As for red Burgundies, he recently opened a bottle of La Tâche 2001 which was ‘magnificent’. Although he concedes that it may have been a tad too young, it ranks with d’Yquem 1953 and a Corton-Charlemagne as one of his greatest ever wines.

Old school ties

His favoured clarets are all traditional Bordeaux: cases of Lafite 1990 and Cheval-Blanc 1989 are just two examples from his cellar. He buys two or three cases of Bordeaux a year but, ‘I try and buy good stuff’. He thinks that Léoville-Las-Cases can be as good as the first growths and has a particular fondness for Château Talbot.

‘Another claret I absolutely love is Palmer – that’s a glorious wine,’ he says, with a whisper of admiration.

His wife Hilary is also a wine aficionado, but marital harmony does not always stretch to his wines. He loves Côte-Rotie and is ‘particularly fond’ of Condrieu. But, he points out, his wife ‘rather disapproves’, believing his love of Viognier to be ‘pretentious’.

The couple are currently renovating a house between Tuscany and Umbria and discovering the local wines – Vino Nobile di Montepulciano and Brunello – as well as experimenting with a few Supertuscans, notably Sassicaia.

‘It always amazes me that these incredibly expensive wines have really no denomination at all.
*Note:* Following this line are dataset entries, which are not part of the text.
Definition parse_msgpack_breadcrumbs (cfg : Config) (item : option Item) : proc St (list (Annotated Breadcrumb)) :=
  match item with
  | Some item =>
      if Item.is_empty item then mret []
      else if bool_decide (Config.max_event_size cfg < Item.len item) then fail ProcessingError.PayloadTooLarge
      else
        l ← lift (breadcrumbs_loop (String.length (Item.payload item)) (Item.payload item));
        map_err l ProcessingError.InvalidMsgpack
  | None => mret []
  end.

(** The date of the last breadcrumb that has one. *)
Definition last_timestamp (breadcrumbs : list (Annotated Breadcrumb)) : option Timestamp :=
  head (omap (fun b => v ← Annotated.value b; Annotated.value (Breadcrumb.timestamp v)) (rev breadcrumbs)).

(** [Option]'s order: [None] is least. *)
Definition option_gtb (a b : option Z) : bool :=
  match a, b with
  | Some a, Some b => bool_decide (b < a)
  | Some _, None => true
  | None, _ => false
  end.

Definition merge_breadcrumbs (breadcrumbs1 breadcrumbs2 : list (Annotated Breadcrumb)) : list (Annotated Breadcrumb) :=
  let '(breadcrumbs1, breadcrumbs2) :=
    if option_gtb (last_timestamp breadcrumbs1) (last_timestamp breadcrumbs2)
    then (breadcrumbs2, breadcrumbs1) else (breadcrumbs1, breadcrumbs2) in
  let max_length := Nat.max (List.length breadcrumbs1) (List.length breadcrumbs2) in
  let breadcrumbs := breadcrumbs1 ++ breadcrumbs2 in
  if bool_decide (max_length < List.length breadcrumbs)%nat
  then drop (List.length breadcrumbs - max_length) breadcrumbs else breadcrumbs.

Definition opt_len (item : option Item) : Z := match item with Some item => Item.len item | None => 0 end.

Definition event_from_attachments (cfg : Config) (event_item breadcrumbs_item1 breadcrumbs_item2 : option Item)
  : proc St (Annotated Event * Z) :=
  let len := opt_len event_item + opt_len breadcrumbs_item1 + opt_len breadcrumbs_item2 in
  event ← map_err (extract_attached_event cfg event_item) id;
  breadcrumbs1 ← parse_msgpack_breadcrumbs cfg breadcrumbs_item1;
  breadcrumbs2 ← parse_msgpack_breadcrumbs cfg breadcrumbs_item2;
  let breadcrumbs := merge_breadcrumbs breadcrumbs1 breadcrumbs2 in
  let event :=
    if bool_decide (breadcrumbs = []) then event
    else
      let '(e, event) := Annotated.get_or_insert_with event empty_event in
      Annotated.set_value event
        (Some (set_breadcrumbs e (Annotated.new (MkValues (Annotated.new breadcrumbs) ∅)))) in
  mret (event, len).

Definition is_duplicate (self : EnvelopeProcessor) (item : Item) : bool :=
  match Item.ty (Item.headers item) with
  | ItemType.Event | ItemType.Transaction | ItemType.Security | ItemType.FormData | ItemType.RawSecurity => true
  | ItemType.UnrealReport => Config.processing_enabled (config self)
  | ItemType.Attachment | ItemType.UserReport => false
  | ItemType.Session | ItemType.Sessions | ItemType.Metrics | ItemType.MetricBuckets => false
  end.

(** The items that [extract_event] takes out of the envelope first. *)
Record EventItems := MkEventItems {
  event_item : option Item;
  transaction_item : option Item;
  security_item : option Item;
  raw_security_item : option Item;
  form_item : option Item;
  attachment_item : option Item;
  breadcrumbs1 : option Item;
  breadcrumbs2 : option Item;
}.

Definition take_event_items (state : ProcessEnvelopeState) : proc St (EventItems * ProcessEnvelopeState) :=
  '(event_item, state) ← take_item state (has_type ItemType.Event);
  '(transaction_item, state) ← take_item state (has_type ItemType.Transaction);
  '(security_item, state) ← take_item state (has_type ItemType.Security);
  '(raw_security_item, state) ← take_item state (has_type ItemType.RawSecurity);
  '(form_item, state) ← take_item state (has_type ItemType.FormData);
  '(attachment_item, state) ← take_item state (is_attachment AttachmentType.EventPayload);
  '(breadcrumbs1, state) ← take_item state (is_attachment AttachmentType.Breadcrumbs);
  '(breadcrumbs2, state) ← take_item state (is_attachment AttachmentType.Breadcrumbs);
  mret (MkEventItems event_item transaction_item security_item raw_security_item form_item attachment_item
          breadcrumbs1 breadcrumbs2, state).

(** The event from the first source that there is, its size, and the sample
    rates of the item it came from. *)
Definition choose_event (self : EnvelopeProcessor) (items : EventItems) (sample_rates : option Value)
  : proc St (Annotated Event * Z * option Value) :=
  let with_rates item (parse : Item -> result ProcessingError (Annotated Event * Z)) :=
    let '(rates, item) := Item.take_sample_rates item in
    '(event, len) ← map_err (parse item) id;
    mret (event, len, rates) in
  match (match event_item items with Some item => Some item | None => security_item items end) with
  | Some item => with_rates item (fun item => event_from_json_payload item None)
  | None =>
      match transaction_item items with
      | Some item => with_rates item (fun item => event_from_json_payload item (Some EventType.Transaction))
      | None =>
          match raw_security_item items with
          | Some item => with_rates item event_from_security_report
          | None =>
              match attachment_item items, breadcrumbs1 items, breadcrumbs2 items, form_item items with
              | None, None, None, Some item =>
                  value ← lift (merge_formdata (SerdeValue.Object []) item);
                  mret (default Annotated.empty (event_from_value value), Item.len item, sample_rates)
              | None, None, None, None => mret (Annotated.empty, 0, sample_rates)
              | attachment_item, breadcrumbs1, breadcrumbs2, _ =>
                  '(event, len) ← event_from_attachments (config self) attachment_item breadcrumbs1 breadcrumbs2;
                  mret (event, len, sample_rates)
              end
          end
      end
  end.

Definition set_bytes_ingested_event (m : Metrics) (n : Z) : Metrics :=
  Metrics.MkMetrics (Annotated.new n) (Metrics.bytes_ingested_event_minidump m)
    (Metrics.bytes_ingested_event_applecrashreport m) (Metrics.bytes_ingested_event_attachment m)
    (Metrics.sample_rates m).

Definition extract_event (self : EnvelopeProcessor) (state : ProcessEnvelopeState) : proc St ProcessEnvelopeState :=
  '(items, state) ← take_event_items state;
  match Envelope.get_item_by (envelope state) (is_duplicate self) with
  | Some duplicate => fail (ProcessingError.DuplicateItem (Item.ty (Item.headers duplicate)))
  | None =>
      '(event, event_len, rates) ← choose_event self items (sample_rates state);
      let state := set_event (set_sample_rates state rates) event in
      mret (set_metrics state (set_bytes_ingested_event (metrics state) event_len))
  end.

Definition process_unreal (self : EnvelopeProcessor) (state : ProcessEnvelopeState) : proc St ProcessEnvelopeState :=
  '(event, envelope) ← map_err (process_unreal_envelope (event state) (envelope state))
                         ProcessingError.InvalidUnrealReport;
  mret (set_envelope (set_event state event) envelope).

(** [f] on the event, which is created when there is none. *)
Definition with_event (event : Annotated Event) (f : Event -> Event) : Annotated Event :=
  let '(e, event) := Annotated.get_or_insert_with event empty_event in Annotated.set_value event (Some (f e)).

Definition create_placeholders (self : EnvelopeProcessor) (state : ProcessEnvelopeState) : ProcessEnvelopeState :=
  let m := metrics state in
  match Envelope.get_item_by (envelope state) (is_attachment AttachmentType.Minidump) with
  | Some item =>
      let state := set_event state (with_event (event state) (fun e => process_minidump e (Item.payload item))) in
      set_metrics state
        (Metrics.MkMetrics (Metrics.bytes_ingested_event m) (Annotated.new (Item.len item))
           (Metrics.bytes_ingested_event_applecrashreport m) (Metrics.bytes_ingested_event_attachment m)
           (Metrics.sample_rates m))
  | None =>
      match Envelope.get_item_by (envelope state) (is_attachment AttachmentType.AppleCrashReport) with
      | Some item =>
          let state := set_event state
                         (with_event (event state) (fun e => process_apple_crash_report e (Item.payload item))) in
          set_metrics state
            (Metrics.MkMetrics (Metrics.bytes_ingested_event m) (Metrics.bytes_ingested_event_minidump m)
               (Annotated.new (Item.len item)) (Metrics.bytes_ingested_event_attachment m) (Metrics.sample_rates m))
      | None => state
      end
  end.

(** *** Finalizing and dropping events *)

Definition attachment_size (envelope : Envelope) : Z :=
  wrap 64 (foldr (fun item n => Item.len item + n) 0
             (List.filter (is_attachment AttachmentType.Attachment) (Envelope.items envelope))).

(** The metrics as they are written into the event. *)
Definition final_metrics (metrics : Metrics) (envelope : Envelope) (sample_rates : option Value) : Metrics :=
  let size := attachment_size envelope in
  let attachments := if bool_decide (0 < size) then Annotated.new size
                     else Metrics.bytes_ingested_event_attachment metrics in
  let rates := match v ← sample_rates; sample_rates_from_value v with
               | Some rates =>
                   let '(old, a) := Annotated.get_or_insert_with (Metrics.sample_rates metrics) [] in
                   Annotated.set_value a (Some (old ++ rates))
               | None => Metrics.sample_rates metrics
               end in
  Metrics.MkMetrics (Metrics.bytes_ingested_event metrics) (Metrics.bytes_ingested_event_minidump metrics)
    (Metrics.bytes_ingested_event_applecrashreport metrics) attachments rates.
(* ===== verification/EnvelopeManager.v ===== *)
(** * relay-server: the envelope manager (actors/envelopes.rs)

    [EnvelopeManager] accepts envelopes, splits them, and drives each part through
    the project cache, trace sampling, the processor of Processing.v and the
    upstream or the store.  A [Task] is the future that handles one envelope: it
    advances with the answers of the other actors and ends with a result, a
    failure or the timeout.  [ProcessMetrics] of the processor is here, too. *)

From Stdlib Require Import Ascii String.
From S2P Require Import Http Upstream Prelude Strings Floats Types Common Protocol Quota RateLimit RedisLimiter Filters Sampling Extractors Envelopes DynamicSampling EnvelopeLimiter Transactions Sessions ClockDrift FormData MetricProtocol MetricsExtraction Aggregation Aggregator Projects Processing.

Open Scope string_scope.
Open Scope Z_scope.
Open Scope list_scope.

(** ** Messages *)

Inductive QueueEnvelopeError := TooManyEnvelopes.

(** [QueueEnvelope] and [HandleEnvelope] have the same fields. *)
Record HandleEnvelope := MkHandleEnvelope {
  he_envelope : Envelope;
  he_project_key : ProjectKey;
  he_sampling_project_key : option ProjectKey;
  he_start_time : Instant;
}.

Record ProcessMetrics := MkProcessMetrics {
  pm_items : list Item;
  pm_project_key : ProjectKey;
  pm_start_time : Instant;
  pm_sent_at : option DateTime;
}.

Record TrackOutcome := MkTrackOutcome {
  to_timestamp : SystemTime;
  to_scoping : Scoping;
  to_outcome : Outcome;
  to_event_id : option EventId;
  to_remote_addr : option IpAddr;
  to_category : DataCategory;
  to_quantity : Z;
}.

(** Messages to other actors; [Store] and [Upstream] are answered. *)
Inductive Effect :=
| Process (m : ProcessMetrics)
| Handle (m : HandleEnvelope)
| InsertMetrics (key : ProjectKey) (metrics : list Metric)
| MergeBuckets (key : ProjectKey) (buckets : list Bucket)
| UpdateRateLimits (key : ProjectKey) (limits : RateLimits)
| Track (outcome : TrackOutcome)
| Store (envelope : Envelope) (start_time : Instant) (scoping : Scoping)
| SendUpstream (envelope : Envelope) (scoping : Scoping).

(** ** Metrics (the handler of [EnvelopeProcessor]) *)

(** [Bucket::parse_all] is serde's. *)
Section ProcessMetrics.
Context (fnv_hash : string -> Z) `{SerdeJson (list Bucket)}.

(** [filter_map] over the parsed lines. *)
Definition corrected_metrics (drift : ClockDriftProcessor.ClockDriftProcessor)
    (results : list (result ParseMetricError Metric)) : list Metric :=
  omap (fun result =>
    metric ← res_ok result;
    Some {| MetricProtocol.name := MetricProtocol.name metric; MetricProtocol.unit_ := MetricProtocol.unit_ metric;
            MetricProtocol.value := MetricProtocol.value metric;
            MetricProtocol.timestamp := ClockDriftProcessor.process_timestamp drift (MetricProtocol.timestamp metric);
            MetricProtocol.tags := MetricProtocol.tags metric |}) results.

Definition corrected_bucket (drift : ClockDriftProcessor.ClockDriftProcessor) (b : Bucket) : Bucket :=
  Bucket.MkBucket (ClockDriftProcessor.process_timestamp drift (Bucket.timestamp b)) (Bucket.name b) (Bucket.unit_ b)
    (Bucket.value b) (Bucket.tags b).

Definition process_metric_item (drift : ClockDriftProcessor.ClockDriftProcessor) (default_timestamp : UnixTimestamp)
    (public_key : ProjectKey) (item : Item) : outcome (list Effect) :=
  let payload := Item.payload item in
  match Item.ty (Item.headers item) with
  | ItemType.Metrics =>
      let timestamp := default default_timestamp (Item.timestamp (Item.headers item)) in
      results ← collect fnv_hash (S (String.length payload)) (parse_all payload timestamp);
      Ret [InsertMetrics public_key (corrected_metrics drift results)]
  | ItemType.MetricBuckets =>
      Ret match from_slice payload with
          | Ok buckets => [MergeBuckets public_key (corrected_bucket drift <$> buckets)]
          | Err _ => []
          end
  | _ => Ret []
  end.

(** [received.timestamp() as u64] wraps around before the epoch. *)
Definition handle_process_metrics (sys_now : SystemTime) (inst_now : Instant) (message : ProcessMetrics) :
    outcome (list Effect) :=
  let received := UnixTimestamp.instant_to_system_time sys_now inst_now (pm_start_time message) in
  let default_timestamp := UnixTimestamp.from_secs (wrap 64 (datetime_timestamp received)) in
  let drift := ClockDriftProcessor.at_least (ClockDriftProcessor.new (pm_sent_at message) received)
                 MINIMUM_CLOCK_DRIFT in
  effects ← mapM (process_metric_item drift default_timestamp (pm_project_key message)) (pm_items message);
  Ret (concat effects).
I mean, they’re as close to illegal as a wine can get, which I rather like – it’s a contradiction.’

Bazalgette seems to revel in contradictions and does not have an entirely Old World palate. He loves Californian Pinot Noir – ‘they do it really well’ – especially Saintsbury; although he says pure Californian Merlots are ‘lousy – the best description I can give is that they have their cleavage hanging out.’

What else does he drink? He buys non-vintage champagne and ages it for a few years – a trick he learned from Jilly and Oz; he doesn’t touch Port – ‘it buggers me around’ – but he likes malt whisky including Macallans and Balvenie, though is ‘not enough of a man’ for Islay malts. He also has a fondness for dark, dry sherry.

So, this is a man who peddles lowbrow, popular entertainment and loves La Tâche. Is he a walking contradiction? He doesn’t think so.

‘Everybody should enjoy wine. We spent 20 years on Food & Drink, proving that everybody could enjoy it,’ he says.

And will he be producing another wine programme? No, he says. ‘The pleasure of wine is in drinking the bloody stuff.’